I was reading this excellent post on google collections by Sune Simonsen and decided to re-factor some code of mine. I have an immutable results object used in a multi-threaded application. I wanted to feel the difference using the google ImmutableList. My existing class provides immutability in a very similar way to the google classes. Static methods are used to instantiate the object. An array is used to back a list collection. Defensive copies are made to protect the immutability of the object. Moving to google collections is easy and makes my implementation simple whilst reducing test overhead.
Steps taken to refactor
There was actually very little to do.
Step 1, add a maven dependency
com.google.collections google-collections 1.0-rc3 jar
Step 2, replace the array with an ImmutableList
private static final LineResult[] EMPTY_LINERESULT_ARRAY = new LineResult[0]; private LineResult[] lineResults = EMPTY_LINERESULT_ARRAY;
could become:
private List<LineResult> lineResults = ImmutableList.of();
In the end I used ImmutableList to clearly my intent. The usage is internal to the class so there is no advantage in using the List interface.
private ImmutableListst<LineResult> lineResults = ImmutableList.of();
Step 3, The constructor and static factory methods are simplified
We are no longer using an array to back the list, so the protective copy can be moved from the constructor into the static method. This reduces the window of vulnerability you are exposed to before capturing the data held in the list. This is a direct result of the google class providing a static factory method. Nb. Its a shame that the standard collections don’t provide static factory methods.
Prior to the changes the protective copy was done in construction like this.
this.lineResults = lineResults.toArray(EMPTY_LINERESULT_ARRAY);
This result is a much simpler constructor.
private ResultsFileSearch(File fileFound, ImmutableList<LineResult> lineResults) { this(fileFound); this.lineResults = lineResults; }
My newInstance method makes use of the ImmutableList.copyOf static factory method resulting in a very clean conversion of List into Immutable list. Note that generics is inferring the type.
public static ResultsFileSearch newInstance(File fileFound , List<LineResult> lineResults) { return new ResultsFileSearch(fileFound ,ImmutableList.copyOf(lineResults)); }
Step 4, the getLineResults method no longer has to deal with the array or conversion.
The original array backed object had to deal with returning either an empty list or conversion to an unmodifiable list. There are two things I did not like about this when I wrote the original.
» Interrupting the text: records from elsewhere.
(* ===== verification/SolverSteps.v ===== *)
(** * SolverSteps: the Newton loop as a transition system

    [ImpliedVol.v] models the loop of [implied_volatility] as a recursion
    on the number of iterations left.  This file models it the way the
    source runs it: a counter [i] that goes up from 0, the test
    [i < max_iterations] before each pass, and the three ways out of the
    function ([break] followed by the final [return], the [return] inside
    the loop, the loop condition becoming false).  A state is a control
    point of the function with the values of [i] and [sigma]; a step is one
    pass through the loop body or the exit.

    Proved, for every carrier of [double]: the relation is deterministic;
    every state has a step except the returned ones; every run is finite
    (the relation is well founded, with the measure
    [max_iterations - i]); the run from [i = 0] reaches [Returned] in at
    most 101 steps, and the value it returns is the value of the recursive
    model.  So the total function of [ImpliedVol.v] is the loop of the
    source, and the loop terminates on every input, NaN included. *)

From stdpp Require Import base relations.
From Stdlib Require Import ZArith Lia.
From S2P Require Import Prelude Numeric NormalDist BlackScholes ImpliedVol.

(** ** Runs of a deterministic relation *)

Section Deterministic.
Context {A : Type} (R : relation A).
Hypothesis R_det : forall x y z, R x y -> R x z -> y = z.

(** Two runs from the same state to states without a step end in the
    same state. *)
Lemma det_nf_unique (x y z : A) :
  rtc R x y -> nf R y -> rtc R x z -> nf R z -> y = z.
Proof.
  intros Hxy. revert z. induction Hxy as [x | x x' y Hstep _ IH]; intros z Hy Hxz Hz.
  - destruct Hxz as [| x x' z Hstep _]; [reflexivity |].
    exfalso. apply Hy. exists x'. exact Hstep.
  - destruct Hxz as [| x x'' z Hstep' Hrest].
    + exfalso. apply Hz. exists x'. exact Hstep.
    + rewrite <- (R_det _ _ _ Hstep Hstep') in Hrest. apply IH; assumption.
Qed.

End Deterministic.

(** ** The machine *)

(** The control points: before the test [i < max_iterations] with the
    current [i] and [sigma], and after a [return]. *)
Inductive loop_state {F : Type} : Type :=
| AtTest (i : nat) (sigma : F)
| Returned (sigma : F).
Arguments loop_state F : clear implicits.

Section Machine.
Context {F : Type} `{Double F}.
Variables (option_price S K T r : F) (is_call : bool).

#[local] Abbreviation iter := (iteration option_price S K T r is_call).

Inductive loop_step : relation (loop_state F) :=
| step_exhausted (i : nat) (sigma : F) :
    max_iterations ≤ i ->
    loop_step (AtTest i sigma) (Returned sigma)
| step_break (i : nat) (sigma : F) :
    i < max_iterations -> iter sigma = Flat ->
    loop_step (AtTest i sigma) (Returned sigma)
| step_return (i : nat) (sigma : F) :
    i < max_iterations -> iter sigma = Within ->
    loop_step (AtTest i sigma) (Returned sigma)
| step_update (i : nat) (sigma sigma' : F) :
    i < max_iterations -> iter sigma = Next sigma' ->
    loop_step (AtTest i sigma) (AtTest (Datatypes.S i) sigma').

(** The step as a function: [None] where there is no step. *)
Definition next_state (s : loop_state F) : option (loop_state F) :=
  match s with
  | Returned _ => None
  | AtTest i sigma =>
      if decide (i < max_iterations) then
        match iter sigma with
        | Flat | Within => Some (Returned sigma)
        | Next sigma' => Some (AtTest (Datatypes.S i) sigma')
        end
      else Some (Returned sigma)
  end.


(** ** Lemmas *)

Lemma loop_step_next (s s' : loop_state F) :
  loop_step s s' <-> next_state s = Some s'.
Proof.
  split.
  - intros Hs. destruct Hs as [i sigma Hi | i sigma Hi E | i sigma Hi E
                                 | i sigma sigma' Hi E]; cbn [next_state];
      [rewrite decide_False by lia | rewrite decide_True, E by lia ..]; reflexivity.
  - destruct s as [i sigma | sigma]; cbn [next_state]; [| discriminate].
    destruct (decide (i < max_iterations)) as [Hi | Hi].
    + destruct (iter sigma) as [| | sigma'] eqn:E; intros Hs; inv Hs;
        eauto using loop_step.
    + intros Hs; inv Hs. apply step_exhausted. lia.
Qed.

Lemma loop_step_det (s s1 s2 : loop_state F) :
  loop_step s s1 -> loop_step s s2 -> s1 = s2.
Proof. rewrite !loop_step_next. congruence. Qed.


Lemma returned_nf (sigma : F) : nf loop_step (Returned sigma).
Proof. intros [s' Hs]. apply loop_step_next in Hs. discriminate. Qed.

Lemma at_test_red (i : nat) (sigma : F) : red loop_step (AtTest i sigma).
Proof.
  destruct (next_state (AtTest i sigma)) as [s' |] eqn:E.
  - exists s'. apply loop_step_next. exact E.
  - cbn [next_state] in E. destruct (decide (i < max_iterations)); [| discriminate].
    destruct (iter sigma); discriminate.
Qed.

(** A state without a step is a returned one. *)
Lemma nf_returned (s : loop_state F) :
  nf loop_step s -> exists sigma, s = Returned sigma.
Proof.
  destruct s as [i sigma | sigma]; [| eauto].
  intros Hnf. exfalso. apply Hnf, at_test_red.
Qed.


(** With [n] passes left the machine returns what the recursion on [n]
    computes, in at most [n + 1] steps. *)
Lemma loop_run_from (n i : nat) (sigma : F) :
  i + n = max_iterations ->
  exists k, k ≤ Datatypes.S n ∧
    nsteps loop_step k (AtTest i sigma)
      (Returned (newton n option_price S K T r is_call sigma)).
Proof.
  revert i sigma. induction n as [| n IH]; intros i sigma Hi.
  - exists 1. split; [lia |]. cbn [newton].
    eapply nsteps_l; [apply step_exhausted; lia | apply nsteps_O].
  - cbn [newton]. destruct (iter sigma) as [| | sigma'] eqn:E.
    + exists 1. split; [lia |].
      eapply nsteps_l; [apply step_break; [lia | exact E] | apply nsteps_O].
    + exists 1. split; [lia |].
      eapply nsteps_l; [apply step_return; [lia | exact E] | apply nsteps_O].
    + destruct (IH (Datatypes.S i) sigma' ltac:(lia)) as (k & Hk & Hrun).
      exists (Datatypes.S k). split; [lia |].
      eapply nsteps_l; [apply step_update; [lia | exact E] | exact Hrun].
Qed.

End Machine.

(** ** Properties *)

Section Properties.
Context {F : Type} `{Double F}.
Variables (option_price S K T r : F) (is_call : bool).


(** C25. The loop of the source computes [implied_volatility]: from
    [i = 0] and the initial guess the machine reaches [Returned] in at most
    101 steps (100 passes and the exit), the value returned is the value of
    the recursive model, and every run that ends ends there: the steps
    are deterministic and only returned states have no step. *)
Theorem loop_computes_implied_volatility (initial_guess : F) :
  let result :=
    Returned (implied_volatility option_price S K T r is_call initial_guess) in
  (exists k, k ≤ 101 ∧
     nsteps (loop_step option_price S K T r is_call) k (AtTest 0 initial_guess) result) ∧
  (forall s, rtc (loop_step option_price S K T r is_call) (AtTest 0 initial_guess) s ->
             nf (loop_step option_price S K T r is_call) s -> s = result).
Proof.
  cbv zeta.
  destruct (loop_run_from option_price S K T r is_call max_iterations 0
              initial_guess eq_refl) as (k & Hk & Hrun).
  split; [exists k; split; [exact Hk | exact Hrun] |].
  intros s Hs Hnf.
  apply (det_nf_unique (loop_step option_price S K T r is_call)
           (loop_step_det option_price S K T r is_call) (AtTest 0 initial_guess));
    [exact Hs | exact Hnf | eapply rtc_nsteps_2; exact Hrun | apply returned_nf].
Qed.

End Properties.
- The code has to check the array resulting in some conditional logic. This increases the test overhead slightly.
- The use of Collections.unmodifiableList(Arrays.asList(lineResults)); is very ugly and slow.
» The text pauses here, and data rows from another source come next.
(* ===== verification/Vectors.v ===== *)
(** * Vectors: [std::vector] as a list with checked indexing

    The engine indexes vectors with [operator[]], which performs no bounds
    check, and constructs them from an [int] size.  Here a vector is a
    list; a read or write at an index past the end is the fault
    [OutOfBounds] (undefined behaviour in C++), and a vector constructed
    with a negative size is the fault [LengthError]: the [int] converts to
    a [size_t] beyond [max_size()], and the constructor throws
    [std::length_error]. *)

From stdpp Require Import base list.
From Stdlib Require Import ZArith.
From S2P Require Import Prelude.

Local Open Scope outcome_scope.

(** [v[i]] as an rvalue. *)
Definition vec_get {A} (v : list A) (i : nat) : outcome A :=
  of_option OutOfBounds (v !! i).

(** [v[i] = x]. *)
Definition vec_set {A} (v : list A) (i : nat) (x : A) : outcome (list A) :=
  if decide (i < length v) then Done (<[i := x]> v) else Fault OutOfBounds.

(** [std::vector<A>(n, x)] for an [int] [n]. *)
Definition vec_new {A} (n : Z) (x : A) : outcome (list A) :=
  if (n <? 0)%Z then Fault LengthError else Done (replicate (Z.to_nat n) x).

(** [m[i][j] = x]. *)
Definition mat_set {A} (m : list (list A)) (i j : nat) (x : A)
  : outcome (list (list A)) :=
  row <- vec_get m i ;;
  row' <- vec_set row j x ;;
  vec_set m i row'.

Lemma vec_get_done {A} (v : list A) (i : nat) (x : A) :
  vec_get v i = Done x <-> v !! i = Some x.
Proof. apply of_option_done. Qed.

Lemma vec_get_fault {A} (v : list A) (i : nat) :
  length v ≤ i -> vec_get v i = Fault OutOfBounds.
Proof. intros Hi. unfold vec_get. rewrite lookup_ge_None_2 by exact Hi. reflexivity. Qed.

Lemma vec_set_done {A} (v : list A) (i : nat) (x : A) :
  i < length v -> vec_set v i x = Done (<[i := x]> v).
Proof. intros Hi. unfold vec_set. rewrite decide_True by exact Hi. reflexivity. Qed.

Lemma vec_set_fault {A} (v : list A) (i : nat) (x : A) :
  length v ≤ i -> vec_set v i x = Fault OutOfBounds.
Proof. intros Hi. unfold vec_set. rewrite decide_False by lia. reflexivity. Qed.

Lemma vec_new_done {A} (n : Z) (x : A) :
  (0 <= n)%Z -> vec_new n x = Done (replicate (Z.to_nat n) x).
Proof. intros Hn. unfold vec_new. destruct (Z.ltb_spec n 0); [lia | reflexivity]. Qed.

Lemma vec_new_fault {A} (n : Z) (x : A) :
  (n < 0)%Z -> vec_new n x = Fault LengthError.
Proof. intros Hn. unfold vec_new. destruct (Z.ltb_spec n 0); [reflexivity | lia]. Qed.

Lemma mat_set_done {A} (m : list (list A)) (i j : nat) (x : A) (row : list A) :
  m !! i = Some row -> j < length row ->
  mat_set m i j x = Done (<[i := <[j := x]> row]> m).
Proof.
  intros Hrow Hj. unfold mat_set, vec_get. rewrite Hrow. simpl.
  rewrite vec_set_done by exact Hj. simpl.
  apply vec_set_done. eapply lookup_lt_Some; exact Hrow.
Qed.

Lemma mat_set_fault_col {A} (m : list (list A)) (i j : nat) (x : A) (row : list A) :
  m !! i = Some row -> length row ≤ j -> mat_set m i j x = Fault OutOfBounds.
Proof.
  intros Hrow Hj. unfold mat_set, vec_get. rewrite Hrow. simpl.
  rewrite vec_set_fault by exact Hj. reflexivity.
Qed.

#[export] Hint Rewrite @vec_new_done @vec_new_fault using lia : pricing.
This was the original, note the subtle bug when returning an empty list.
public List<LineResult> getLineResults() { if ((this.lineResults.length == 0)) { return Collections.emptyList(); } else { return Collections.unmodifiableList(Arrays.asList(lineResults)); } return this.lineResults; }
I hope you agree its a much simpler version using the google code. As we are now using the Immutable implementation, we don’t have to worry about exposing the reference.
public List<LineResult> getLineResults() { return this.lineResults; }
Conclusions
Using the google collections makes my implementation much cleaner. Several complexities are given over to the google collections classes. Moreover testing of my class is simpler. The changes are contained within the class. None of the method signatures change, which has two consequences. On the plus side the re-factor is contained within this class. On the negative side, any code modifying the list will raise an UnsupportedOperationException which was no different to my original version. The construction of my class might be slightly slower, the memory overhead slightly bigger now that we are not using the array. Counter to this, the getLineResults method is quicker as it now only returns a reference. In my program this is more important as architecturally it uses bounded queues to hold these objects for processing by threads. So although its using a little extra memory, its constrained. The performance gain is worth it.
I recommend using the com.google.common.collect package but adhere to the caveats i.e don’t expose the types in an API etc.